▸ **Work order**
Only the lines from the start of the entries through the line with "bool_decide (v = lit" are wanted; please output them exactly.

▸ **Task input**
(** The head that [PutRequest] writes is read back by the server. *)
Lemma check_put_header_put g n :
  fits 32 n -> check_put_header (join_lines (put_lines g n)) = mkPutInfo (Some n) (Some g) true.
Proof.
  intros Hn. unfold check_put_header. rewrite lines_join by apply put_lines_clean.
  assert (forall key v info, (58 ∉ key) -> Forall (fun c => is_whitespace c = false) v ->
    Forall (fun c => is_whitespace c = false) key ->
    put_header_line info (key ++ 58 :: 32 :: v) =
      (if eq_ignore_ascii_case key (lit "content-length") then mkPutInfo (parse_usize v) (info_guid info) (is_gcode info)
       else if eq_ignore_ascii_case key (lit "content-type") && bool_decide (v = lit "text/x.gcode") then
         mkPutInfo (size info) (info_guid info) true
       else if eq_ignore_ascii_case key (lit "guid") then mkPutInfo (size info) (uuid_parse v) (is_gcode info)
       else info)) as Hline.
  { intros key v info Hk Hv Hkey. unfold put_header_line. rewrite split_once_app by done.
    rewrite trim_space, !trim_clean by done. done. }
  unfold put_lines. cbn [foldl].
  change (lit "guid: " ++ uuid_display g) with (lit "guid" ++ 58 :: 32 :: uuid_display g).
  change (lit "Content-Type: text/x.gcode") with (lit "Content-Type" ++ 58 :: 32 :: lit "text/x.gcode").
  change (lit "Content-Length: " ++ display_u32 n) with (lit "Content-Length" ++ 58 :: 32 :: display_u32 n).
  change (lit "Connection: close") with (lit "Connection" ++ 58 :: 32 :: lit "close").
  assert (Forall (fun c => is_whitespace c = false) (uuid_display g)).
  { eapply Forall_impl; [apply uuid_display_chars|]. apply uuid_char_not_whitespace. }
  assert (Forall (fun c => is_whitespace c = false) (display_u32 n)).
  { eapply Forall_impl; [by apply display_aux_digits|]. apply is_digit_not_whitespace. }
  rewrite !Hline by first [done | by apply (bool_decide_unpack _)].
  repeat match goal with |- context [eq_ignore_ascii_case ?a ?b] =>
    let r := eval vm_compute in (eq_ignore_ascii_case a b) in change (eq_ignore_ascii_case a b) with r end.
  cbn [andb size info_guid is_gcode]. rewrite bool_decide_true by done. cbn [size info_guid is_gcode].
  by rewrite uuid_parse_display, parse_display_u32.
Qed.

Lemma split_request_put g n body :
  split_request (put_header g n ++ body) = Some (lit "PUT / HTTP/1.1", join_lines (put_lines g n), body).
Proof.
  rewrite put_header_lines, <- !app_assoc. apply split_request_lines; [|done|apply put_lines_clean].
  by apply (bool_decide_unpack _).
Qed.
End head.

(** ** Both ends *)

Section ends.
Context `{V : Vendor} {L : VendorLaws V} `{SM : Serialize Message}.

Lemma check_start_line_put : check_start_line (lit "PUT / HTTP/1.1") = Ok Put.
Proof. reflexivity. Qed.

Lemma judge_put g n p d0 cs :
  chunks (into_iter p) = (put_header g n ++ d0) :: cs ->
  judge p = Store (join_lines (put_lines g n)) (d0 ++ concat cs).
Proof. intros Hc. unfold judge. by rewrite Hc, split_request_put, check_start_line_put. Qed.

Lemma put_outcome_put g n d evs rs :
  0 < n <= 1000000 -> put_outcome (join_lines (put_lines g n)) d evs rs -> put_log g n d evs rs.
Proof.
  intros Hn H. assert (fits 32 n) as Hf by (unfold fits; change (2 ^ 32) with 4294967296; lia).
  unfold put_outcome in H. rewrite check_put_header_put in H by done.
  assert (put_rejected (mkPutInfo (Some n) (Some g) true) = false) as Hr.
  { unfold put_rejected. cbn. rewrite Z.gtb_ltb. apply orb_false_iff. split; [apply Z.eqb_neq|apply Z.ltb_ge]; lia. }
  cbv zeta in H. rewrite Hr in H. destruct H as (g' & n' & [= <-] & Hg & Hl). by rewrite (Hg g eq_refl) in Hl.
Qed.

(** The request that one machine sends is understood by the other: when the
    first buffer holds the whole head, the upload is accepted under the same job id
    and with the announced size, and what follows the head is what is stored. *)
Theorem transfer_accepted fuel tr p ps g n d0 cs :
  0 < n <= 1000000 -> exec (handle_conn fuel) tr (Done tt) ->
  packets tr = p :: ps -> chunks (into_iter p) = (put_header g n ++ d0) :: cs ->
  put_log g n (d0 ++ concat cs ++ concat (packet_data <$> ps)) (fs_calls tr) (replies tr).
Proof.
  intros Hn (evs & qs & rs & (<- & <- & <-) & H)%handle_conn_run Hp Hc.
  rewrite Hp in H. cbn [conn_log] in H. rewrite (judge_put _ _ _ _ _ Hc), <- app_assoc in H.
  by apply put_outcome_put.
Qed.
(* ===== verification/Stick.v ===== *)
(** * What an upload leaves on the USB stick

    The file-system calls of a connection and what FatFs answered them, against a stick that keeps
    whole files: a refused request changes nothing, a complete upload is a new file under
    its final name, an aborted one leaves no trace.  With the sender's side, a job file is replicated
    byte for byte.  Only the connection's task and the start-up write to the stick. *)

From stdpp Require Import gmap.
From S2P Require Import Prelude Prog Text Net Vendor VendorRef Data Ffi Env Lwip Pbuf Tcp Udp Fs Http Request Rng.
From S2P Require Import Messages Observe Upload Put Transfer.

(** The content of the file at a path, the path a handle writes to, and the effect of a call that
    answered the number.  [FOpen] carries its own answer, [FClose] has none. *)
Class FileStore (S : Type) : Type := {
  content : S -> bytes -> option bytes;
  opened : S -> ptr -> option bytes;
  store : fs_event -> Z -> S -> S
}.

(** What the C library documents: opening for writing empties the file, [fwrite] answers how much of
    the data it appended, and [unlink] and [rename] take place when they answer 0 and not otherwise. *)
Class FileStoreLaws (S : Type) `{FileStore S} : Prop := {
  store_open path p a s :
    p <> null ->
    opened (store (FOpen path (lit "wb") p) a s) p = Some path /\
    forall q, content (store (FOpen path (lit "wb") p) a s) q = if decide (q = path) then Some [] else content s q;
  store_no_open path mode a s : forall q, content (store (FOpen path mode null) a s) q = content s q;
  store_write d p path a s :
    0 <= a <= len d -> opened s p = Some path ->
    opened (store (FWrite d p) a s) p = Some path /\
    forall q, content (store (FWrite d p) a s) q =
      if decide (q = path) then (fun old => old ++ ztake a d) <$> content s q else content s q;
  store_close p a s : forall q, content (store (FClose p) a s) q = content s q;
  store_unlink path a s :
    forall q, content (store (FUnlink path) a s) q = if decide (a = 0 /\ q = path) then None else content s q;
  store_rename path path' a s :
    forall q, content (store (FRename path path') a s) q =
      if decide (a <> 0) then content s q
      else if decide (q = path') then content s path
      else if decide (q = path) then None else content s q
}.

(** ** A stick as a finite map *)

Record stick : Type := mkStick { stick_files : gmap bytes bytes; stick_handles : gmap Z bytes }.

Definition stick_rename (path path' : bytes) (m : gmap bytes bytes) : gmap bytes bytes :=
  match m !! path with
  | Some d => <[path' := d]> (base.delete path m)
  | None => base.delete path' (base.delete path m)
  end.

Definition stick_store (e : fs_event) (a : Z) (s : stick) : stick :=
  let '(mkStick m h) := s in
  match e with
  | FOpen path _ p => if decide (p = null) then s else mkStick (<[path := []]> m) (<[p := path]> h)
  | FWrite d p =>
      match h !! p with
      | Some path => mkStick (alter (fun old => old ++ ztake a d) path m) h
      | None => s
      end
  | FClose p => mkStick m (base.delete p h)
  | FUnlink path => if decide (a = 0) then mkStick (base.delete path m) h else s
  | FRename path path' => if decide (a = 0) then mkStick (stick_rename path path' m) h else s
  end.

#[export] Instance stick_filestore : FileStore stick := {
  content s path := stick_files s !! path;
  opened s p := stick_handles s !! p;
  store := stick_store
}.

Lemma stick_rename_lookup path path' m q :
  stick_rename path path' m !! q =
    if decide (q = path') then m !! path else if decide (q = path) then None else m !! q.
Proof.
  unfold stick_rename. destruct (m !! path) as [d|] eqn:E; repeat case_decide; subst; by simplify_map_eq.
Qed.

#[export] Instance stick_filestore_laws : FileStoreLaws stick.
Proof.
  split; intros; destruct s as [m h]; cbn in *; rewrite ?decide_False by done; cbn.
  - split; [by simplify_map_eq|intros q]. case_decide; subst; by simplify_map_eq.
  - done.
  - simplify_map_eq. split; [done|intros q]. case_decide; subst; by simplify_map_eq.
  - done.
  - repeat case_decide; cbn; destruct_and?; subst; try done; simplify_map_eq; tauto.
  - repeat case_decide; cbn; rewrite ?stick_rename_lookup; repeat case_decide; done.
Qed.

(** ** What the connection's calls do to it *)

Section stick.
Context `{V : Vendor} {L : VendorLaws V} `{SM : Serialize Message} {S : Type} {FS : FileStore S} {FL : FileStoreLaws S}.

(** The calls that change files, with their answers. *)
Definition fs_done_seen (X : Type) (c : call X) : X -> list (fs_event * Z) :=
  match c in call X return X -> list (fs_event * Z) with
  | CFs c =>
      match c in fs_call X return X -> list (fs_event * Z) with
      | fopen path flags => fun f => [(FOpen path flags f, 0)]
      | fwrite data f => fun n => [(FWrite data f, n)]
      | fclose f => fun _ => [(FClose f, 0)]
      | unlink path => fun r => [(FUnlink path, r)]
      | rename p q => fun r => [(FRename p q, r)]
      | _ => fun _ => []
      end
  | _ => fun _ => []
  end.

Definition fs_done : trace -> list (fs_event * Z) := collect fs_done_seen.

Definition store_all (evs : list (fs_event * Z)) (s : S) : S := foldl (fun s e => store e.1 e.2 s) s evs.

(** The stick after a run. *)
Definition stick_after (tr : trace) (s : S) : S := store_all (fs_done tr) s.

(** The answer of a call that did all it was asked for, except that a [rename] answers [r], and a run
    in which all calls answered so. *)
Definition full_answer (r : Z) (e : fs_event) : Z :=
  match e with FWrite d _ => len d | FRename _ _ => r | _ => 0 end.

Definition fs_answers (r : Z) (tr : trace) : Prop := Forall (fun e => e.2 = full_answer r e.1) (fs_done tr).

Definition in_full (r : Z) (evs : list fs_event) : list (fs_event * Z) := (fun e => (e, full_answer r e)) <$> evs.

Lemma fs_done_fst tr : (fs_done tr).*1 = fs_calls tr.
Proof.
  induction tr as [|[X c x] tr IH]; [done|]. unfold fs_done, fs_calls in *. cbn. rewrite fmap_app, IH. f_equal.
  destruct c as [?|? c| | | |]; try done. by destruct c.
Qed.

Lemma fs_done_full r tr : fs_answers r tr -> fs_done tr = in_full r (fs_calls tr).
Proof.
  unfold fs_answers, in_full. rewrite <- fs_done_fst. intros Hok.
  induction Hok as [|[e a] evs He _ IH]; [done|]. cbn in *. by rewrite <- IH, He.
Qed.

Lemma store_all_app evs1 evs2 s : store_all (evs1 ++ evs2) s = store_all evs2 (store_all evs1 s).
Proof. apply foldl_app. Qed.

(** Writes to an open handle append their data to its file. *)
Lemma store_writes r p path d ws s :
  writes_to p d ws -> opened s p = Some path ->
  forall q, content (store_all (in_full r ws) s) q =
    if decide (q = path) then (fun old => old ++ d) <$> content s q else content s q.
Proof.
  intros (ds & -> & <-). revert s. induction ds as [|d' ds IH]; intros s Ho q; cbn.
  - case_decide; [|done]. destruct (content s q); cbn; by rewrite ?app_nil_r.
  - pose proof (len_nonneg d'). destruct (store_write d' p path (len d') s) as [Ho' Hc]; [lia|done|].
    specialize (IH _ Ho' q). unfold store_all, in_full in IH. rewrite IH, Hc, ztake_ge by done.
    case_decide; [|done]. destruct (content s q); cbn; by rewrite ?app_assoc.
Qed.

(** The file after it was opened for writing and [d] written. *)
Lemma store_body r p path d ws s :
  p <> null -> writes_to p d ws ->
  forall q, content (store_all (in_full r (FOpen path (lit "wb") p :: ws)) s) q =
    if decide (q = path) then Some d else content s q.
Proof.
  intros Hp Hw q. destruct (store_open path p 0 s Hp) as [Ho Hc].
  change (in_full r (_ :: ws)) with ((FOpen path (lit "wb") p, 0) :: in_full r ws).
  change (store_all (?e :: ?l) s) with (store_all l (store e.1 e.2 s)). cbn [fst snd].
  rewrite (store_writes r p path d) by done. rewrite !Hc. by case_decide.
Qed.

(** The stick before and after an accepted upload of [n] bytes, of which [d] arrived, whose partial file
    was opened as [h]: untouched if it could not be created ([h] is null); otherwise the outcome depends
    on whether all [n] bytes arrived and on what [rename] answered. *)
Definition upload_result (r : Z) (h : ptr) (g : Uuid) (n : Z) (d : bytes) (s s' : S) : Prop :=
  if decide (h = null) then forall q, content s' q = content s q else
  (forall q, q <> path_of g true -> q <> path_of g false -> content s' q = content s q) /\
  content s' (path_of g true) = (if decide (n <= len d /\ r <> 0) then Some (ztake n d) else None) /\
  content s' (path_of g false) =
    if decide (n <= len d /\ r = 0) then Some (ztake n d) else content s (path_of g false).
(* ===== verification/Marlin.v ===== *)
(** * The printer ([marlin.rs]) and the firmware log ([log.rs]) *)

From S2P Require Import Prelude Prog Text Net Vendor VendorRef Data Ffi Env Fs Observe.

Module Severity.
Inductive t : Type := Debug | Info | Warning | Error | Critical.
Definition code (s : t) : Z :=
  match s with Debug => 1 | Info => 2 | Warning => 3 | Error => 4 | Critical => 5 end.
End Severity.

Section marlin.
Context `{V : Vendor}.

(** [log]: a message of at most 63 bytes, or a fixed text. *)
Definition log (severity : Severity.t) (args : str) : io unit :=
  match format_n 64 (args ++ [0]) with
  | Some msg => log_c (derusting_log_event (Severity.code severity) msg)
  | None => log_c (derusting_log_event (Severity.code severity) (lit "Message too long..." ++ [0]))
  end.

(** The macros [log_info!] and the like, with their arguments already formatted. *)
Definition log_info (args : str) : io unit := log Severity.Info args.
Definition log_debug (args : str) : io unit := log Severity.Debug args.
Definition log_error (args : str) : io unit := log Severity.Error args.
Definition log_warning (args : str) : io unit := log Severity.Warning args.
Definition log_critical (args : str) : io unit := log Severity.Critical args.

Inductive marlin_error : Type := MarlinReturnedFalse | ExtendFailed (e : ExtendError) | Busy.

Definition is_idle : io bool := marlin derusting_is_idle.

Definition is_ready : io bool := marlin ready_flag_load.

Definition set_offline : io unit :=
  marlin (ready_flag_store false);;
  marlin derusting_update_ui.

(** [print]: the file is selected with [M32]; [M111 S8] before it makes the print
    a dry run. *)
Definition print (path : bytes) (dry : bool) : io (result unit marlin_error) :=
  idle ← is_idle;
  if idle : bool then
    match cstring_extend 64 [] (lit "M32 ") with
    | Err e => Ret (Err (ExtendFailed e))
    | Ok cmd =>
        match cstring_extend 64 cmd path with
        | Err e => Ret (Err (ExtendFailed e))
        | Ok cmd =>
            r ← (if dry then
                   res ← marlin (derusting_gcode_cmd (lit "M111 S8"));
                   if negb res then Ret (Err MarlinReturnedFalse) else Ret (Ok tt)
                 else Ret (Ok tt));
            match r with
            | Err e => Ret (Err e)
            | Ok _ =>
                res ← marlin (derusting_gcode_cmd cmd);
                if res : bool then Ret (Ok tt) else Ret (Err MarlinReturnedFalse)
            end
        end
    end
  else Ret (Err Busy).

Definition home : io (result unit marlin_error) :=
  idle ← is_idle;
  if idle : bool then
    res ← marlin (derusting_gcode_cmd (lit "G28"));
    if res : bool then Ret (Ok tt) else Ret (Err MarlinReturnedFalse)
  else Ret (Err Busy).
End marlin.

Section facts.
Context `{V : Vendor} {L : VendorLaws V}.

(** The command line of a job always fits. *)
Lemma print_command g :
  cstring_extend 64 (lit "M32 ") (path_of g false) = Ok (lit "M32 " ++ path_of g false).
Proof.
  apply cstring_extend_fits; [apply path_of_no_nul|]. rewrite path_of_length. by apply (bool_decide_unpack _).
Qed.

Lemma print_prefix : cstring_extend 64 [] (lit "M32 ") = Ok (lit "M32 ").
Proof. apply cstring_extend_fits; by apply (bool_decide_unpack _). Qed.

(** What Marlin is sent for a job, with its answers, and the result. *)
Definition print_log (g : Uuid) (r : result unit marlin_error) (cmds : list (bytes * bool)) : Prop :=
  (r = Err Busy /\ cmds = []) \/
  (r = Err MarlinReturnedFalse /\ cmds = [(lit "M111 S8", false)]) \/
  (r = Err MarlinReturnedFalse /\ cmds = [(lit "M111 S8", true); (lit "M32 " ++ path_of g false, false)]) \/
  (r = Ok tt /\ cmds = [(lit "M111 S8", true); (lit "M32 " ++ path_of g false, true)]).

Lemma print_run g tr r : exec (print (path_of g false) true) tr (Done r) -> print_log g r (gcode tr).
Proof.
  unfold print. rewrite print_prefix, print_command. intros H.
  exec_step H as []; [|exec_steps H; by left].
  exec_step H as []; [|exec_steps H; right; by left].
  exec_step H as []; exec_steps H; right; right; [by right|by left].
Qed.

(** Printing a job sends Marlin the dry-run command and then, only if that was
    taken, the command that selects the job's file; it succeeds exactly when Marlin took
    both, and a busy printer is sent nothing. The command line of a job always
    fits its buffer. *)
Theorem print_sends g tr r : exec (print (path_of g false) true) tr (Done r) -> print_log g r (gcode tr).
Proof. apply print_run. Qed.

(** The text handed to the firmware's logger is always terminated by a nul and
    at most 64 bytes long, whatever is logged. *)
Theorem log_terminated sev args tr :
  exec (log sev args) tr (Done tt) ->
  exists msg, tr = [Ev (CLog (derusting_log_event (Severity.code sev) (msg ++ [0]))) tt] /\
    len (msg ++ [0]) <= 64 /\ (msg = as_bytes args \/ 63 < len (as_bytes args)).
Proof.
  unfold log. intros H. assert (as_bytes (args ++ [0]) = as_bytes args ++ [0]) as E by by rewrite as_bytes_app.
  destruct (decide (len (as_bytes (args ++ [0])) <= 64)) as [Hl|Hl].
  - rewrite format_n_fits in H by done. destruct H as ([] & tr' & -> & -> & _).
    exists (as_bytes args). rewrite <- E. auto.
  - rewrite format_n_full in H by lia. destruct H as ([] & tr' & -> & -> & _).
    exists (lit "Message too long..."). split; [done|]. split; [by apply (bool_decide_unpack _)|].
    right. rewrite E, len_app in Hl. change (len [0]) with 1 in Hl. lia.
Qed.
End facts.

(** ** Concrete runs *)

Definition demo_print : io (result unit (@marlin_error ref_vendor)) := print (path_of (demo_id 3) false) true.

Lemma print_sends_witness :
  let tr := run_trace demo_h demo_print (demo_start []) in
  let r := value_of (Err Busy) (run demo_h demo_print (demo_start [])).1 in
  exec demo_print tr (Done r) /\ print_log (demo_id 3) r (gcode tr).
Proof.
  cbv zeta. set (r := value_of _ _).
  assert (E : exec demo_print (run_trace demo_h demo_print (demo_start [])) (Done r)) by by_run_value.
  split; [exact E|]. exact (print_sends (demo_id 3) _ _ E).
Defined.

Lemma log_terminated_witness :
  exists msg, run_trace demo_h (log (V := ref_vendor) Severity.Info (lit "hello")) (demo_start []) =
      [Ev (CLog (derusting_log_event (Severity.code Severity.Info) (msg ++ [0]))) tt] /\
    len (msg ++ [0]) <= 64 /\ (msg = as_bytes (lit "hello") \/ 63 < len (as_bytes (lit "hello"))).
Proof. apply (log_terminated Severity.Info (lit "hello")). by_run. Defined.
(** The pbufs released and the freed memory read, in order. *)
Definition memory_seen (X : Type) (c : call X) : X -> list (ptr + bytes) :=
  match c in call X return X -> list (ptr + bytes) with
  | CLwip c =>
      match c in lwip_call X return X -> list (ptr + bytes) with
      | pbuf_free p => fun _ => [inl p]
      | _ => fun _ => []
      end
  | CRt c =>
      match c in rt_call X return X -> list (ptr + bytes) with
      | slice_read s => fun _ => [inr s]
      | _ => fun _ => []
      end
  | _ => fun _ => []
  end.
Definition memory_trace : trace -> list (ptr + bytes) := collect memory_seen.
End writes.

(** Calls on the two mutexes, and observations of nothing else. *)
Definition on_mutex `{V : Vendor} {X} (c : call X) : bool :=
  match c with
  | CRt (addresses_lock | addresses_unlock _ | jobs_lock | jobs_unlock _) => true
  | _ => false
  end.

Class MutexOnly `{V : Vendor} {B} (f : forall X, call X -> X -> list B) : Prop :=
  mutex_only : forall X (c : call X) x, on_mutex c = false -> f X c x = [].

(** Calls on what the tasks and lwIP's thread share: the mutexes, the printer and the channels between them; and
    observations of nothing else. *)
Definition on_shared `{V : Vendor} {X} (c : call X) : bool :=
  match c with
  | CMarlin _ => true
  | CRt (listener_try_send _ | listener_receive | listener_try_receive | udp_try_send _ _ | udp_receive) => true
  | CRt (files_try_send _ | files_receive) => true
  | c => on_mutex c
  end.

Class Aloof `{V : Vendor} {B} (f : forall X, call X -> X -> list B) : Prop :=
  aloof : forall X (c : call X) x, on_shared c = false -> f X c x = [].

(** Calls that wait for something another party may never do: for a connection, a datagram, a finished upload, the next
    packet or the outcome of a request.  (Timers end, and lwIP's thread runs what it is asked to.)  Observations that may see them too. *)
Definition awaits `{V : Vendor} {X} (c : call X) : bool :=
  match c with
  | CRt (listener_receive | udp_receive | files_receive | conn_receive | put_wait) => true
  | _ => false
  end.

Class Locking `{V : Vendor} {B} (f : forall X, call X -> X -> list B) : Prop :=
  locking : forall X (c : call X) x, on_mutex c = false -> awaits c = false -> f X c x = [].

(** Calls by which a task puts what it was handed in its place: a connection's pcb in its cell, an upload under its name. *)
Definition stows `{V : Vendor} {X} (c : call X) : bool :=
  match c with
  | CRt (pcb_store Obj_TcpConnection _) | CFs (rename _ _) => true
  | _ => false
  end.

Class Handing `{V : Vendor} {B} (f : forall X, call X -> X -> list B) : Prop :=
  handing : forall X (c : call X) x, on_shared c = false -> stows c = false -> f X c x = [].

Class Apart `{V : Vendor} {B} (f : forall X, call X -> X -> list B) : Prop :=
  apart : forall X (c : call X) x, on_shared c = false -> awaits c = false -> stows c = false -> f X c x = [].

▸ **Finished task**
(** The head that [PutRequest] writes is read back by the server. *)
Lemma check_put_header_put g n :
  fits 32 n -> check_put_header (join_lines (put_lines g n)) = mkPutInfo (Some n) (Some g) true.
Proof.
  intros Hn. unfold check_put_header. rewrite lines_join by apply put_lines_clean.
  assert (forall key v info, (58 ∉ key) -> Forall (fun c => is_whitespace c = false) v ->
    Forall (fun c => is_whitespace c = false) key ->
    put_header_line info (key ++ 58 :: 32 :: v) =
      (if eq_ignore_ascii_case key (lit "content-length") then mkPutInfo (parse_usize v) (info_guid info) (is_gcode info)
       else if eq_ignore_ascii_case key (lit "content-type") && bool_decide (v = lit "text/x.gcode") then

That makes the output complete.